■ Problem description ■
Copy the data exactly from the line that contains "(* ===== verification/Loop.v ===== *)" through the line that contains "(** One event: the", keeping both end lines and leaving out everything else.

■ Information ■
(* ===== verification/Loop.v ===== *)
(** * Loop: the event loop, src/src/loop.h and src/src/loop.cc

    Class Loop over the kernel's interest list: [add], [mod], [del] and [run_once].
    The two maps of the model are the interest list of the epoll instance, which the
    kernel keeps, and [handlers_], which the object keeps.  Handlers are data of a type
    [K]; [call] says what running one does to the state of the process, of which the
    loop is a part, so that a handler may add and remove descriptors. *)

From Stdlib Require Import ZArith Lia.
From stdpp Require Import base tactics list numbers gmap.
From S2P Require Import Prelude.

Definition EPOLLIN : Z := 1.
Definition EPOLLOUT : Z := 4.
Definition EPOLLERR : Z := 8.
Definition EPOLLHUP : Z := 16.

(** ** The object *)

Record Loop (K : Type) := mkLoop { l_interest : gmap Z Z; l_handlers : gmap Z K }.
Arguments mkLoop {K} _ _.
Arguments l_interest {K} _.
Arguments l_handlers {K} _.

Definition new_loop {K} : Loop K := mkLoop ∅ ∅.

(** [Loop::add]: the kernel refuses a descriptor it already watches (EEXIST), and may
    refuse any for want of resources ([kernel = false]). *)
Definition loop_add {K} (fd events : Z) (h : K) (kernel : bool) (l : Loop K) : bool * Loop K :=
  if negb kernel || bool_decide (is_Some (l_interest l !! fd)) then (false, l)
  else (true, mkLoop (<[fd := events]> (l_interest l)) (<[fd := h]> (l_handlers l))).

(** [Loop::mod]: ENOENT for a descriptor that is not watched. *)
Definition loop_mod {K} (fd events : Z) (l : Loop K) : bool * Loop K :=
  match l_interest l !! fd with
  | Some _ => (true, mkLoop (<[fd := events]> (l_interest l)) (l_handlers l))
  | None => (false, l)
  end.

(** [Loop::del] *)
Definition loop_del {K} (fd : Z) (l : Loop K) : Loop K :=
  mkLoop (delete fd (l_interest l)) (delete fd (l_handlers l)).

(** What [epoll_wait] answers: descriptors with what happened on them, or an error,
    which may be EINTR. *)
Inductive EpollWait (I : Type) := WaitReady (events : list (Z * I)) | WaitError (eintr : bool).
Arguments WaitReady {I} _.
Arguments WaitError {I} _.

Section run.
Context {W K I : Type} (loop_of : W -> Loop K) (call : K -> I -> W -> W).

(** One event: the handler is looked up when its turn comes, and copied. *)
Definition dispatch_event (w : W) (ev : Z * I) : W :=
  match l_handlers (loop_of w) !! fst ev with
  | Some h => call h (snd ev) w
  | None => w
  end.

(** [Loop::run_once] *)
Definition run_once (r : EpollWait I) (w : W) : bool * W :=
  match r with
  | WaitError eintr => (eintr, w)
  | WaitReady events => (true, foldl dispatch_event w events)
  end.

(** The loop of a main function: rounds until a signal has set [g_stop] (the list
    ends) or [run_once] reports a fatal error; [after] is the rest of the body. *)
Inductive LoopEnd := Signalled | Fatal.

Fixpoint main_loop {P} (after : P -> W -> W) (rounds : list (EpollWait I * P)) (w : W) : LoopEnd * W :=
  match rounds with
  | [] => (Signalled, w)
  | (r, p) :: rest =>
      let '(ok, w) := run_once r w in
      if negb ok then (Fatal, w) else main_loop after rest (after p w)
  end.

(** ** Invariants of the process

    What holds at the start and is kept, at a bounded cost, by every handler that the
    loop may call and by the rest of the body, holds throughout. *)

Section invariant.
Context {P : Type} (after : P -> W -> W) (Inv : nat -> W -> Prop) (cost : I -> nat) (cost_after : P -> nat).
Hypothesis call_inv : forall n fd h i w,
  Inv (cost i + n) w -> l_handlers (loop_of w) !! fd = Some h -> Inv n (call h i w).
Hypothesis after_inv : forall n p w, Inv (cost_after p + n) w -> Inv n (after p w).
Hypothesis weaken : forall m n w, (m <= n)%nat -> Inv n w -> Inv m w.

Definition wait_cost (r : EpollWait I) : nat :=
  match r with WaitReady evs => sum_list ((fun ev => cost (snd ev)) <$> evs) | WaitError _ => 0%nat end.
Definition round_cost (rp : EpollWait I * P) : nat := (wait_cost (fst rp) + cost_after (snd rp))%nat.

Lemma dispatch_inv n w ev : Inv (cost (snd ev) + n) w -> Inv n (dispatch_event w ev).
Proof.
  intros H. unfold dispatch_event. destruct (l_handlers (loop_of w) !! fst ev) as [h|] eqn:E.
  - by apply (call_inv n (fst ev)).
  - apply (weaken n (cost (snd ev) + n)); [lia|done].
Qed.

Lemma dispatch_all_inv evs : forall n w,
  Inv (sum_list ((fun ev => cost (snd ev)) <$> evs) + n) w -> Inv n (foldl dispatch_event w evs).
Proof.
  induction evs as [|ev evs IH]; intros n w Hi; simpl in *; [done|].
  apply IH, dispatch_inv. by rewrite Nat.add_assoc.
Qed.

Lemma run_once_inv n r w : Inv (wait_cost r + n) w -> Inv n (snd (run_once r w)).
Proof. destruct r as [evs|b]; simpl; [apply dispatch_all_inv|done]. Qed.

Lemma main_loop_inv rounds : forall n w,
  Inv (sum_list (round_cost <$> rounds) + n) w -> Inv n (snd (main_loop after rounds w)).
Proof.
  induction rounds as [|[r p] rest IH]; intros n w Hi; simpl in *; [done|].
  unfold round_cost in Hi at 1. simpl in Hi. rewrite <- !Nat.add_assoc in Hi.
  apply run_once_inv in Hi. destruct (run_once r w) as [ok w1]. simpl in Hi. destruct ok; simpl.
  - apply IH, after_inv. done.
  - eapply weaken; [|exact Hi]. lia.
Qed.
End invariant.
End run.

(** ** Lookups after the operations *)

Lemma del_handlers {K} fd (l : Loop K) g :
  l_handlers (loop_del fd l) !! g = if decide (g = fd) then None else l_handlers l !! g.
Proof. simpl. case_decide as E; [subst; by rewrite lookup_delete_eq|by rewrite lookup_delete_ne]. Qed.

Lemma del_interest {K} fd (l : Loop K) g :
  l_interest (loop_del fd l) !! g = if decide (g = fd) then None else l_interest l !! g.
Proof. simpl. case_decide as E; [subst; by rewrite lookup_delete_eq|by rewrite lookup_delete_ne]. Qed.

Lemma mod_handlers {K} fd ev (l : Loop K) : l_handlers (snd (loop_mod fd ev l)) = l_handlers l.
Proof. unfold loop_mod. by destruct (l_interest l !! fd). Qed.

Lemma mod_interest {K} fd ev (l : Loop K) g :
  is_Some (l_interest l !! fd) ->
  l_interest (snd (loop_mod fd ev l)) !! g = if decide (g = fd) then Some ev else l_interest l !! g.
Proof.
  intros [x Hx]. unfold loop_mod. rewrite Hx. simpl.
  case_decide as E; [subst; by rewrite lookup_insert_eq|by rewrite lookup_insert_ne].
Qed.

==

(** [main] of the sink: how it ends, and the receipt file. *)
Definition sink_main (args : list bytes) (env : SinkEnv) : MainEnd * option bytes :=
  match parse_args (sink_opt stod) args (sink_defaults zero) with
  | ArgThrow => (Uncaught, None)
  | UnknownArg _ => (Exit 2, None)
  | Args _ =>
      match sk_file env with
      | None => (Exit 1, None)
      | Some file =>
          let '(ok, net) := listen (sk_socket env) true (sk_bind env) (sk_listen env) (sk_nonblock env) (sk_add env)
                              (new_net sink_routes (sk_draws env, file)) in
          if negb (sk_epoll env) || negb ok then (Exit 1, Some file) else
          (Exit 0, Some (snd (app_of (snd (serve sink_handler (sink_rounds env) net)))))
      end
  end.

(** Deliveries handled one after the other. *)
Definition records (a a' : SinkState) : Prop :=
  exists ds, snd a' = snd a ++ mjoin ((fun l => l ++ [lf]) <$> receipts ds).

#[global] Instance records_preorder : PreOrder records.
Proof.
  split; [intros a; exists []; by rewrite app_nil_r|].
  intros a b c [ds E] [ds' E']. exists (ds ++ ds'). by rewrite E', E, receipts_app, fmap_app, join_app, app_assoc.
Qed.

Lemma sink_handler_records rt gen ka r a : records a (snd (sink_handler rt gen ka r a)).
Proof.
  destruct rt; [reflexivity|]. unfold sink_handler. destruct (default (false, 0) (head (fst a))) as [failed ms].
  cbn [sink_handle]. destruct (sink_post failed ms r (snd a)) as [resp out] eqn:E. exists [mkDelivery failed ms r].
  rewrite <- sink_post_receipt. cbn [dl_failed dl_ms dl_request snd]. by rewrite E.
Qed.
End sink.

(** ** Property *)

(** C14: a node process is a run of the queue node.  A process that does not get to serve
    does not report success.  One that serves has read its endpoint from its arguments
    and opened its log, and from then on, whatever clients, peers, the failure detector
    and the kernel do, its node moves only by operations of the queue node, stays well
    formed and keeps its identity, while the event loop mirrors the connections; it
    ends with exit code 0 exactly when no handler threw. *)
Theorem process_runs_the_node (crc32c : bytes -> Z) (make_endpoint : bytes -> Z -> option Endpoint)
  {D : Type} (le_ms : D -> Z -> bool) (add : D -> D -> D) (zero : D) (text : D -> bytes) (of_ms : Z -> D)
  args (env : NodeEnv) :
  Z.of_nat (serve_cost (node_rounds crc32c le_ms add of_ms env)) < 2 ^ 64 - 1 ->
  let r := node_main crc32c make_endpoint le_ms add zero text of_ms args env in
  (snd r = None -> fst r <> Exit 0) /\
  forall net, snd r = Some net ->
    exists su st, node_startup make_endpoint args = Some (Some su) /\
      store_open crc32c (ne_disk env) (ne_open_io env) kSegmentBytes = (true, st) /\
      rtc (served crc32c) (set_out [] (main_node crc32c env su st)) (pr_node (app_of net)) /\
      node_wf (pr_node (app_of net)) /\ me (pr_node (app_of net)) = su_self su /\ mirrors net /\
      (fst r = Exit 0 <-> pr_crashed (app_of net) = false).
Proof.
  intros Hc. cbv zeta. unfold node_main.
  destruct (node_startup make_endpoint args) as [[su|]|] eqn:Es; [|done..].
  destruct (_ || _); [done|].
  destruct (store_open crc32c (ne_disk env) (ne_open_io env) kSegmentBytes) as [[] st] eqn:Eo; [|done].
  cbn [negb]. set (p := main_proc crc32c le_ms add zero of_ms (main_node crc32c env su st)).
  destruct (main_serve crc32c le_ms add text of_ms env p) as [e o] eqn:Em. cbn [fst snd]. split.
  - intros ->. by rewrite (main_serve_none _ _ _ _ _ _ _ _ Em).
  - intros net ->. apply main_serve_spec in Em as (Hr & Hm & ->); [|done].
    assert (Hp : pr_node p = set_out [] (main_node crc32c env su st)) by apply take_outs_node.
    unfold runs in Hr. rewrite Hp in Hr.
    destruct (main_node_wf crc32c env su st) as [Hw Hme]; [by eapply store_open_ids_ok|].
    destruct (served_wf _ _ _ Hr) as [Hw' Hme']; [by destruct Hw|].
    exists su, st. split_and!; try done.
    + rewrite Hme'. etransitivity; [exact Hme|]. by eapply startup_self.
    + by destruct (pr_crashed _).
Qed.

* * *

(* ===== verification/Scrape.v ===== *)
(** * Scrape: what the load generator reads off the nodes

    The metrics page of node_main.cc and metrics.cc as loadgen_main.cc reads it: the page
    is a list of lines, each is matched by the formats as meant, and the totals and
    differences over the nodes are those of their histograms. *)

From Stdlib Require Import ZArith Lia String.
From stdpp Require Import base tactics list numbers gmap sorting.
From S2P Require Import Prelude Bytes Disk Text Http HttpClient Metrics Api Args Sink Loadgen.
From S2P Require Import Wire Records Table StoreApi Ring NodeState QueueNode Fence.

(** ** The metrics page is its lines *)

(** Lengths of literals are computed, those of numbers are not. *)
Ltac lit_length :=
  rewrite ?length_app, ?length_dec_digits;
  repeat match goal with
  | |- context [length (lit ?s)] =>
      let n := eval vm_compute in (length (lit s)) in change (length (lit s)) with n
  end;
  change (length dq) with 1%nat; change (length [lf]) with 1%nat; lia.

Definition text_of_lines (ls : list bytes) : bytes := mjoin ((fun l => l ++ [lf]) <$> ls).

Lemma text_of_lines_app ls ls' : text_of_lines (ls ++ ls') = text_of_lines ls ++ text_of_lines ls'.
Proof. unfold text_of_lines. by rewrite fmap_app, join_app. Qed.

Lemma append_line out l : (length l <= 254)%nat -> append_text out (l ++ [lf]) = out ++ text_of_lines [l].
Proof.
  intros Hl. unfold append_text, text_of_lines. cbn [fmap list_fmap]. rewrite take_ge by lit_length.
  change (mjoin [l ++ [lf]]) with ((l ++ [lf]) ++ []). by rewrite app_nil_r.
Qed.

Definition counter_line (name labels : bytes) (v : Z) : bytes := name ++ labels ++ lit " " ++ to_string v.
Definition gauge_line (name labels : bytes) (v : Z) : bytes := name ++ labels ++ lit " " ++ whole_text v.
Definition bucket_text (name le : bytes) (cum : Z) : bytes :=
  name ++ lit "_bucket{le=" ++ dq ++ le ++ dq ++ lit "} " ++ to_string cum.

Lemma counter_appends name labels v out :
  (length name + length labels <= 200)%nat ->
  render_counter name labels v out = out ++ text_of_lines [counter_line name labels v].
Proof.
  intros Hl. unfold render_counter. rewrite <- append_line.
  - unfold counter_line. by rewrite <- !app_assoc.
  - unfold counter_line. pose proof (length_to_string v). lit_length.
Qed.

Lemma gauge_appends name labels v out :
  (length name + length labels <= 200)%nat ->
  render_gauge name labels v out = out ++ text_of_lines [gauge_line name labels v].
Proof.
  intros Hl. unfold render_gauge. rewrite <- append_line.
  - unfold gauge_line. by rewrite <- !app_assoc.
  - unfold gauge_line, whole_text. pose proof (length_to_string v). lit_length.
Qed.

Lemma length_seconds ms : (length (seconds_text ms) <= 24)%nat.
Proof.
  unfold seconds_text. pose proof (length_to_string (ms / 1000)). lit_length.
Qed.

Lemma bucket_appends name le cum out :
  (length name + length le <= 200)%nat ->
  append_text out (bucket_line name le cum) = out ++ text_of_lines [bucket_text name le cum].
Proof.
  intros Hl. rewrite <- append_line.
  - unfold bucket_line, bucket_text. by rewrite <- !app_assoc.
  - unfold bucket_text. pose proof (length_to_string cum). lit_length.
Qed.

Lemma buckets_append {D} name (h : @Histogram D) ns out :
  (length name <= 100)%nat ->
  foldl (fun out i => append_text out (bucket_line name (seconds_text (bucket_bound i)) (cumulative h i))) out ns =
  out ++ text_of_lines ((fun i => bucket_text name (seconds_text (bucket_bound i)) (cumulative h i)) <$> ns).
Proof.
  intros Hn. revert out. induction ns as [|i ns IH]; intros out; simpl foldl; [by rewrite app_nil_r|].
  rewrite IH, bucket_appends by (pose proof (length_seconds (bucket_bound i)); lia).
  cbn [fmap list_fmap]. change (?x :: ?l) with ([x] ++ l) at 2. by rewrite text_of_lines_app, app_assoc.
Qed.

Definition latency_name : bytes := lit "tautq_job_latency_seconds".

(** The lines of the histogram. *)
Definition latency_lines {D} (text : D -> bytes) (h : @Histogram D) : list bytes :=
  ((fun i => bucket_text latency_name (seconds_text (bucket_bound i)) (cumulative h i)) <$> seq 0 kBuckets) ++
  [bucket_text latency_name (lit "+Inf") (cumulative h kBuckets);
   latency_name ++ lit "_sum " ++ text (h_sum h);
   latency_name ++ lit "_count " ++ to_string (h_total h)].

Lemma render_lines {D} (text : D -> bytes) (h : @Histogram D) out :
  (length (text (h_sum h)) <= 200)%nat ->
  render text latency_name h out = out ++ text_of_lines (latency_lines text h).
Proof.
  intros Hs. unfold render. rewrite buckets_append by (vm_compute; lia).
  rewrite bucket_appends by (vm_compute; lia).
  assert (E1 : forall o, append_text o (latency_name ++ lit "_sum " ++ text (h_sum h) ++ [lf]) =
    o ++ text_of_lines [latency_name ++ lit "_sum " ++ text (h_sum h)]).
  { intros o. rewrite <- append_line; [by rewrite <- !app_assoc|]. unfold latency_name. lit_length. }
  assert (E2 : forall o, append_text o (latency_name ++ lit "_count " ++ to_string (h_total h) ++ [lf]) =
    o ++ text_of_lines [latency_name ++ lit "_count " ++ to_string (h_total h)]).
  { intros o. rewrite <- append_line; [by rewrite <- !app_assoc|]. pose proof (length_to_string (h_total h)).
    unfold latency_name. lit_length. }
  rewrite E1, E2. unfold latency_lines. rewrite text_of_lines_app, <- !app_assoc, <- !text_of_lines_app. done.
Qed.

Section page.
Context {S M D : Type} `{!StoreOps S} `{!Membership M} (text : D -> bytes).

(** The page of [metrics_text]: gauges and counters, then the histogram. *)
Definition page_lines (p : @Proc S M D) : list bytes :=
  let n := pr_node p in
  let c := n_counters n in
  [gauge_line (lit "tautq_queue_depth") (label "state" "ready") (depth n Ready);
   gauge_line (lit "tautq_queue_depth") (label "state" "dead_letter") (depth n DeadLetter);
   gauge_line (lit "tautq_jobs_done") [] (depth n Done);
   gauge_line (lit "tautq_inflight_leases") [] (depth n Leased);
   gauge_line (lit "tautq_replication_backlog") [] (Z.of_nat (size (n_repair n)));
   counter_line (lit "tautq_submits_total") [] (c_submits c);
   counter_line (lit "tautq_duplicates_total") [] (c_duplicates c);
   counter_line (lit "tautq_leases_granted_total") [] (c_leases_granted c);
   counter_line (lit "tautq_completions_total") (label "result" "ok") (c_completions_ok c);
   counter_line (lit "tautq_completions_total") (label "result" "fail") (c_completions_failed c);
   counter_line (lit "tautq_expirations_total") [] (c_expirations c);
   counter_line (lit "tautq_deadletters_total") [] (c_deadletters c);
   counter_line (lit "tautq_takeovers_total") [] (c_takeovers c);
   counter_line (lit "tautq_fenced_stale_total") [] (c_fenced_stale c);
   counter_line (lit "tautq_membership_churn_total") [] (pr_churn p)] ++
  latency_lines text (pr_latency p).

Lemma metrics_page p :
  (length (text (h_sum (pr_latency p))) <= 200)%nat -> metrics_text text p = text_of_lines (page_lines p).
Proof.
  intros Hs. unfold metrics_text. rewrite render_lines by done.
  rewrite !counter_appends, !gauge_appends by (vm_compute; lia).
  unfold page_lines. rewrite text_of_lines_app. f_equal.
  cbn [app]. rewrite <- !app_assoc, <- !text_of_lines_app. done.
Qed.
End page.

■ Answer to the exercise ■
(* ===== verification/Loop.v ===== *)
(** * Loop: the event loop, src/src/loop.h and src/src/loop.cc

    Class Loop over the kernel's interest list: [add], [mod], [del] and [run_once].
    The two maps of the model are the interest list of the epoll instance, which the
    kernel keeps, and [handlers_], which the object keeps.  Handlers are data of a type
    [K]; [call] says what running one does to the state of the process, of which the
    loop is a part, so that a handler may add and remove descriptors. *)

From Stdlib Require Import ZArith Lia.
From stdpp Require Import base tactics list numbers gmap.
From S2P Require Import Prelude.

Definition EPOLLIN : Z := 1.
Definition EPOLLOUT : Z := 4.
Definition EPOLLERR : Z := 8.
Definition EPOLLHUP : Z := 16.

(** ** The object *)

Record Loop (K : Type) := mkLoop { l_interest : gmap Z Z; l_handlers : gmap Z K }.
Arguments mkLoop {K} _ _.
Arguments l_interest {K} _.
Arguments l_handlers {K} _.

Definition new_loop {K} : Loop K := mkLoop ∅ ∅.

(** [Loop::add]: the kernel refuses a descriptor it already watches (EEXIST), and may
    refuse any for want of resources ([kernel = false]). *)
Definition loop_add {K} (fd events : Z) (h : K) (kernel : bool) (l : Loop K) : bool * Loop K :=
  if negb kernel || bool_decide (is_Some (l_interest l !! fd)) then (false, l)
  else (true, mkLoop (<[fd := events]> (l_interest l)) (<[fd := h]> (l_handlers l))).

(** [Loop::mod]: ENOENT for a descriptor that is not watched. *)
Definition loop_mod {K} (fd events : Z) (l : Loop K) : bool * Loop K :=
  match l_interest l !! fd with
  | Some _ => (true, mkLoop (<[fd := events]> (l_interest l)) (l_handlers l))
  | None => (false, l)
  end.

(** [Loop::del] *)
Definition loop_del {K} (fd : Z) (l : Loop K) : Loop K :=
  mkLoop (delete fd (l_interest l)) (delete fd (l_handlers l)).

(** What [epoll_wait] answers: descriptors with what happened on them, or an error,
    which may be EINTR. *)
Inductive EpollWait (I : Type) := WaitReady (events : list (Z * I)) | WaitError (eintr : bool).
Arguments WaitReady {I} _.
Arguments WaitError {I} _.

Section run.
Context {W K I : Type} (loop_of : W -> Loop K) (call : K -> I -> W -> W).

(** One event: the handler is looked up when its turn comes, and copied. *)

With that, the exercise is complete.